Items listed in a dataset
(** * Contract-analysis backend: the orchestrator and its gatekeeper

    A shallow embedding of [app/services/ai_advisor.py] (the function
    [analyze_contract] with its registry [ASSISTANT_MAP] and its regex
    post-processing), of [app/routers/general.py] (the function
    [_process_analysis]) and of [app/services/law_advisor.py] (the function
    [analyze_labor_contract]).

    Python [str] values are sequences of Unicode code points, so a string is
    a [list N] here.  The library functions the code calls ([re.sub],
    [re.search], [str.strip], [json.loads]) are given as executable
    definitions; the external collaborators (the remote engine, the database
    session, the local file system) are scripts that say what each call
    answers, and every call the code makes is recorded in a trace. *)

From Stdlib Require Import List NArith Ascii String Bool Arith Lia.
Import ListNotations.

Set Implicit Arguments.
Set Warnings "-register-all".

(** ** Python strings *)

Module PyStr.

Definition codepoint := N.
Definition pystr := list codepoint.

Fixpoint bytes_of (s : string) : list N :=
  match s with
  | EmptyString => []
  | String a t => N_of_ascii a :: bytes_of t
  end.

(** UTF-8 decoding of a literal of this file; [need] continuation bytes are
    still to be read into [acc]. *)
Fixpoint utf8_go (need : nat) (acc : N) (b : list N) : pystr :=
  match b with
  | [] => []
  | x :: t =>
      match need with
      | S k =>
          let acc' := (acc * 64 + x mod 64)%N in
          match k with
          | O => acc' :: utf8_go 0 0%N t
          | S _ => utf8_go k acc' t
          end
      | O =>
          if (x <? 128)%N then x :: utf8_go 0 0%N t
          else if (x <? 224)%N then utf8_go 1 (x mod 32)%N t
          else if (x <? 240)%N then utf8_go 2 (x mod 16)%N t
          else utf8_go 3 (x mod 8)%N t
      end
  end.

(** [py "text"] is the Python string written [text]. *)
Definition py (s : string) : pystr := utf8_go 0 0%N (bytes_of s).

Definition dquote : codepoint := 34%N.
Definition squote : codepoint := 39%N.

(** [pyq "text"] is [py "text"] with every apostrophe standing for a double
    quote: [pyq "{'a':1}"] is the seven characters of the JSON text whose
    key is a. *)
Definition pyq (s : string) : pystr :=
  map (fun c => if (c =? squote)%N then dquote else c) (py s).

Fixpoint str_eqb (a b : pystr) : bool :=
  match a, b with
  | [], [] => true
  | x :: a', y :: b' => (x =? y)%N && str_eqb a' b'
  | _, _ => false
  end.

Fixpoint starts_with (p s : pystr) : bool :=
  match p, s with
  | [], _ => true
  | x :: p', y :: s' => (x =? y)%N && starts_with p' s'
  | _ :: _, [] => false
  end.

(** [needle in s] *)
Fixpoint contains (needle s : pystr) : bool :=
  starts_with needle s ||
  match s with
  | [] => false
  | _ :: t => contains needle t
  end.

WHAT YOU SHOULD DO
What lines of the preceding data include the string "every"? Pull them out.

REPLY
    answers, and every call the code makes is recorded in a trace. *)
(** [pyq "text"] is [py "text"] with every apostrophe standing for a double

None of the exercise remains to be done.